TASK TO CARRY OUT -
Given the material below, output exactly the lines from the line with "Fixpoint nearest (px" to the line with "m ← get_monitor (monitor_at_point", both ends included, and no other lines.

(Beginning of ENTRIES PROVIDED)

(* ===== verification/WmPlace.v ===== *)
(** * isde-wm: placing, snapping, resizing
    (platform/X11/wm/src/placement.c, and the drag, snap, maximize and resize
    parts of wm.c)

    [c->x = e] stores 16 bits: every store is wrapped with [s16] or [u16].
    [c->width] and [c->height] are unsigned, so a negative difference wraps to
    a large size. *)

From S2P Require Import Prelude.
From S2P Require Import CFloat.
From S2P Require Import WmCore.
Open Scope Z_scope.

Definition set_x (v : Z) (k : WmClient) : WmClient := k <| x := s16 v |>.
Definition set_y (v : Z) (k : WmClient) : WmClient := k <| y := s16 v |>.
Definition set_width (v : Z) (k : WmClient) : WmClient := k <| width := u16 v |>.
Definition set_height (v : Z) (k : WmClient) : WmClient := k <| height := u16 v |>.

(** [if (b) k = f(k)] *)
Definition on {A} (b : bool) (f : A → A) (k : A) : A := if b then f k else k.

Definition save_geometry (k : WmClient) : WmClient :=
  k <| save_x := x k |> <| save_y := y k |> <| save_w := width k |> <| save_h := height k |>.
Definition restore_geometry (k : WmClient) : WmClient :=
  k <| x := save_x k |> <| y := save_y k |> <| width := save_w k |> <| height := save_h k |>.

(** Fill a work area: what maximizing does. *)
Definition fill_area (th : Z) (a : rect) (k : WmClient) : WmClient :=
  let k := set_y (ry a) (set_x (rx a) k) in
  set_height (rh a - title_of th k - 2 * WM_BORDER_WIDTH)
    (set_width (rw a - 2 * WM_BORDER_WIDTH) k).

(** ** placement.c *)

(** The body of [clamp_to_work_area], on the client. *)
Definition clamp_client (th : Z) (a : rect) (k : WmClient) : WmClient :=
  let max_cw := Z.max (rw a - 2 * WM_BORDER_WIDTH) 1 in
  let max_ch := Z.max (rh a - title_of th k - 2 * WM_BORDER_WIDTH) 1 in
  let k := on (max_cw <? width k) (set_width max_cw) k in
  let k := on (max_ch <? height k) (set_height max_ch) k in
  let fw := frame_total_width k in
  let fh := frame_total_height th k in
  let k := on (rx a + rw a <? x k + fw) (set_x (rx a + rw a - fw)) k in
  let k := on (ry a + rh a <? y k + fh) (set_y (ry a + rh a - fh)) k in
  let k := on (x k <? rx a) (set_x (rx a)) k in
  on (y k <? ry a) (set_y (ry a)) k.

Definition CASCADE_STEP : Z := 24.

(** Where the next cascaded window goes. *)
Definition cascade_next (a : rect) (p : Z * Z) : Z * Z :=
  let px := fst p + CASCADE_STEP in
  let py := snd p + CASCADE_STEP in
  if (rx a + Z.quot (rw a * 2) 3 <? px) || (ry a + Z.quot (rh a * 2) 3 <? py)
  then (rx a, ry a) else (px, py).

Section Place.
Context `{!XServer}.

(** [frame_create] places a client before it joins the list: these operations
    work on its record. *)
Definition clamp_to_work_area (k : WmClient) : wprog WmClient :=
  a ← wm_get_work_area;
  th ← get_wm title_height;
  mret (clamp_client th a k).

(** Centre a client over its parent's frame. *)
Definition centre_over (th : Z) (parent k : WmClient) : WmClient :=
  let parent_cx := x parent + Z.quot (frame_total_width parent) 2 in
  let parent_cy := y parent + Z.quot (frame_total_height th parent) 2 in
  let k := set_x (parent_cx - Z.quot (frame_total_width k) 2) k in
  set_y (parent_cy - Z.quot (frame_total_height th k) 2) k.

Definition place_transient (k : WmClient) : wprog (option WmClient) :=
  if transient_for k =? 0 then mret None
  else
    l ← get_wm clients;
    match find_client l (transient_for k) with
    | None => mret None
    | Some parent =>
      th ← get_wm title_height;
      k ← clamp_to_work_area (centre_over th parent k);
      mret (Some k)
    end.

(** The static variables of [place_cascade] are the field [cascade]. *)
Definition place_cascade (k : WmClient) : wprog WmClient :=
  a ← wm_get_work_area;
  st ← get_wm cascade;
  let p := default (rx a, ry a) st in
  cascade =: Some (cascade_next a p);;
  clamp_to_work_area (set_y (snd p) (set_x (fst p) k)).

Definition wm_place_client (k : WmClient) : wprog WmClient :=
  t ← x_ (XTransientFor (client k));
  let k := k <| transient_for := default 0 t |> in
  placed ← place_transient k;
  match placed with
  | Some k => mret k
  | None =>
    h ← x_ (XNormalHints (client k));
    if default false (sh_position <$> h) then clamp_to_work_area k
    else place_cascade k
  end.

(** ** Maximize, fullscreen *)

Definition wm_maximize_client (c : window) : wprog unit :=
  k ← deref c;
  (if maximized k then
     upd c (fun k => (restore_geometry k) <| maximized := false |>)
   else
     upd c save_geometry;;
     ms ← get_wm monitors;
     k ← deref c;
     a ← wm_get_monitor_work_area (monitor_for_client ms k);
     th ← get_wm title_height;
     upd c (fun k => (fill_area th a k) <| maximized := true |>));;
  frame_configure c;;
  wm_update_net_wm_state c.

Definition wm_fullscreen_client (c : window) (enable : bool) : wprog unit :=
  k ← deref c;
  (if enable && negb (fullscreen k) then
     upd c save_geometry;;
     ms ← get_wm monitors;
     m ← get_monitor (monitor_for_client ms k);
     upd c (fun k => k <| x := s16 (mx m) |> <| y := s16 (my m) |>
        <| width := u16 (mwidth m) |> <| height := u16 (mheight m) |> <| fullscreen := true |>);;
     k ← deref c;
     x_ (XFrameGeometry (frame k) (x k) (y k) (width k) (height k) 0);;
     x_ (XMove c 0 0);;
     x_ (XResize c (width k) (height k));;
     x_ (XStack (frame k) None Above);;
     x_ (XFrameExtents c 0 0 0 0)
   else if negb enable && fullscreen k then
     upd c (fun k => (restore_geometry k) <| fullscreen := false |>);;
     frame_configure c
   else skip);;
  wm_update_net_wm_state c.

(** ** Monitors *)

(** The loop that looks for the monitor whose centre is nearest. *)
Fixpoint nearest (px py : Z) (i : nat) (best : Z * nat) (ms : list MonitorGeom) : nat :=
  match ms with
  | [] => snd best
  | m :: ms' =>
    let cx := mx m + Z.quot (mwidth m) 2 in
    let cy := my m + Z.quot (mheight m) 2 in
    let d := (px - cx) * (px - cx) + (py - cy) * (py - cy) in
    nearest px py (S i) (if d <? fst best then (d, i) else best) ms'
  end.
Definition INT_MAX : Z := 2147483647.

(** Keep a frame on the monitor [m], by moving it only. *)
Definition pull_onto (th : Z) (m : MonitorGeom) (k : WmClient) : WmClient :=
  let fw := frame_total_width k in
  let fh := frame_total_height th k in
  let k := on (mx m + mwidth m <? x k + fw) (set_x (mx m + mwidth m - fw)) k in
  let k := on (my m + mheight m <? y k + fh) (set_y (my m + mheight m - fh)) k in
  let k := on (x k <? mx m) (set_x (mx m)) k in
  on (y k <? my m) (set_y (my m)) k.

Definition rescue_one (c : window) : wprog unit :=
  k ← deref c;
  ms ← get_wm monitors;
  let cx := x k + Z.quot (width k) 2 in
  let cy := y k + Z.quot (height k) 2 in
  if existsb (in_monitor cx cy) ms then skip
  else
    let mon := nearest cx cy 0 (INT_MAX, 0%nat) ms in
    target ← get_monitor mon;
    th ← get_wm title_height;
    (if maximized k then
       a ← wm_get_monitor_work_area mon;
       upd c (fill_area th a)
     else upd c (pull_onto th target));;
    frame_configure c.

Definition rescue_orphaned_clients : wprog unit := for_clients rescue_one.

(** ** Snapping *)

Definition SNAP_THRESHOLD : Z := 8.

Definition snap_zone (m : MonitorGeom) (px py : Z) : snap :=
  let t := SNAP_THRESHOLD in
  let at_left := px <=? mx m + t in
  let at_right := mx m + mwidth m - t - 1 <=? px in
  let at_top := py <=? my m + t in
  let at_bottom := my m + mheight m - t - 1 <=? py in
  if at_left && at_top then SNAP_TL
  else if at_right && at_top then SNAP_TR
  else if at_left && at_bottom then SNAP_BL
  else if at_right && at_bottom then SNAP_BR
  else if at_left then SNAP_LEFT
  else if at_right then SNAP_RIGHT
  else SNAP_NONE.

Definition detect_snap_zone (px py : Z) : wprog snap :=
  ms ← get_wm monitors;
  m ← get_monitor (monitor_at_point ms px py);
  mret (snap_zone m px py).

Definition snap_rect (a : rect) (zone : snap) : rect :=
  if (rw a <=? 0) || (rh a <=? 0) then mkRect 0 0 0 0
  else
    let w2 := Z.quot (rw a) 2 in
    let h2 := Z.quot (rh a) 2 in
    match zone with
    | SNAP_LEFT => mkRect (rx a) (ry a) w2 (rh a)
    | SNAP_RIGHT => mkRect (rx a + w2) (ry a) (rw a - w2) (rh a)
    | SNAP_TL => mkRect (rx a) (ry a) w2 h2
    | SNAP_TR => mkRect (rx a + w2) (ry a) (rw a - w2) h2
    | SNAP_BL => mkRect (rx a) (ry a + h2) w2 (rh a - h2)
    | SNAP_BR => mkRect (rx a + w2) (ry a + h2) (rw a - w2) (rh a - h2)
    | SNAP_NONE => mkRect 0 0 0 0
    end.

Definition snap_geometry (zone : snap) (mon : nat) : wprog rect :=
  a ← wm_get_monitor_work_area mon;
  mret (snap_rect a zone).

Definition snap_preview_show (zone : snap) (mon : nat) : wprog unit :=
  r ← snap_geometry zone mon;
  if (rw r <=? 0) || (rh r <=? 0) then skip
  else
    let px := rx r + 2 in
    let py := ry r + 2 in
    let pw := Z.max (rw r - 4) 1 in
    let ph := Z.max (rh r - 4) 1 in
    cur ← get_wm snap_preview;
    if cur =? 0 then
      win ← x_ XGenerateId;
      snap_preview =: win;;
      x_ (XCreate win px py pw ph);;
      x_ (XMap win)
    else
      x_ (XMove cur px py);; x_ (XResize cur pw ph).

Definition snap_preview_hide : wprog unit :=
  win ← get_wm snap_preview;
  when (negb (win =? 0)) (x_ (XDestroy win);; snap_preview =: 0);;
  snap_pending =: SNAP_NONE.

Definition apply_snap (c : window) (zone : snap) (mon : nat) : wprog unit :=
  r ← snap_geometry zone mon;
  th ← get_wm title_height;
  upd c (fun k => set_height (rh r - th) (set_width (rw r) (set_y (ry r) (set_x (rx r) (save_geometry k)))));;
  frame_configure c.
End Place.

(End of ENTRIES PROVIDED)

FINAL ANSWER -
Fixpoint nearest (px py : Z) (i : nat) (best : Z * nat) (ms : list MonitorGeom) : nat :=
  match ms with
  | [] => snd best
  | m :: ms' =>
    let cx := mx m + Z.quot (mwidth m) 2 in
    let cy := my m + Z.quot (mheight m) 2 in
    let d := (px - cx) * (px - cx) + (py - cy) * (py - cy) in
    nearest px py (S i) (if d <? fst best then (d, i) else best) ms'
  end.
Definition INT_MAX : Z := 2147483647.

(** Keep a frame on the monitor [m], by moving it only. *)
Definition pull_onto (th : Z) (m : MonitorGeom) (k : WmClient) : WmClient :=
  let fw := frame_total_width k in
  let fh := frame_total_height th k in
  let k := on (mx m + mwidth m <? x k + fw) (set_x (mx m + mwidth m - fw)) k in
  let k := on (my m + mheight m <? y k + fh) (set_y (my m + mheight m - fh)) k in
  let k := on (x k <? mx m) (set_x (mx m)) k in
  on (y k <? my m) (set_y (my m)) k.

Definition rescue_one (c : window) : wprog unit :=
  k ← deref c;
  ms ← get_wm monitors;
  let cx := x k + Z.quot (width k) 2 in
  let cy := y k + Z.quot (height k) 2 in
  if existsb (in_monitor cx cy) ms then skip
  else
    let mon := nearest cx cy 0 (INT_MAX, 0%nat) ms in
    target ← get_monitor mon;
    th ← get_wm title_height;
    (if maximized k then
       a ← wm_get_monitor_work_area mon;
       upd c (fill_area th a)
     else upd c (pull_onto th target));;
    frame_configure c.

Definition rescue_orphaned_clients : wprog unit := for_clients rescue_one.

(** ** Snapping *)

Definition SNAP_THRESHOLD : Z := 8.

Definition snap_zone (m : MonitorGeom) (px py : Z) : snap :=
  let t := SNAP_THRESHOLD in
  let at_left := px <=? mx m + t in
  let at_right := mx m + mwidth m - t - 1 <=? px in
  let at_top := py <=? my m + t in
  let at_bottom := my m + mheight m - t - 1 <=? py in
  if at_left && at_top then SNAP_TL
  else if at_right && at_top then SNAP_TR
  else if at_left && at_bottom then SNAP_BL
  else if at_right && at_bottom then SNAP_BR
  else if at_left then SNAP_LEFT
  else if at_right then SNAP_RIGHT
  else SNAP_NONE.

Definition detect_snap_zone (px py : Z) : wprog snap :=
  ms ← get_wm monitors;
  m ← get_monitor (monitor_at_point ms px py);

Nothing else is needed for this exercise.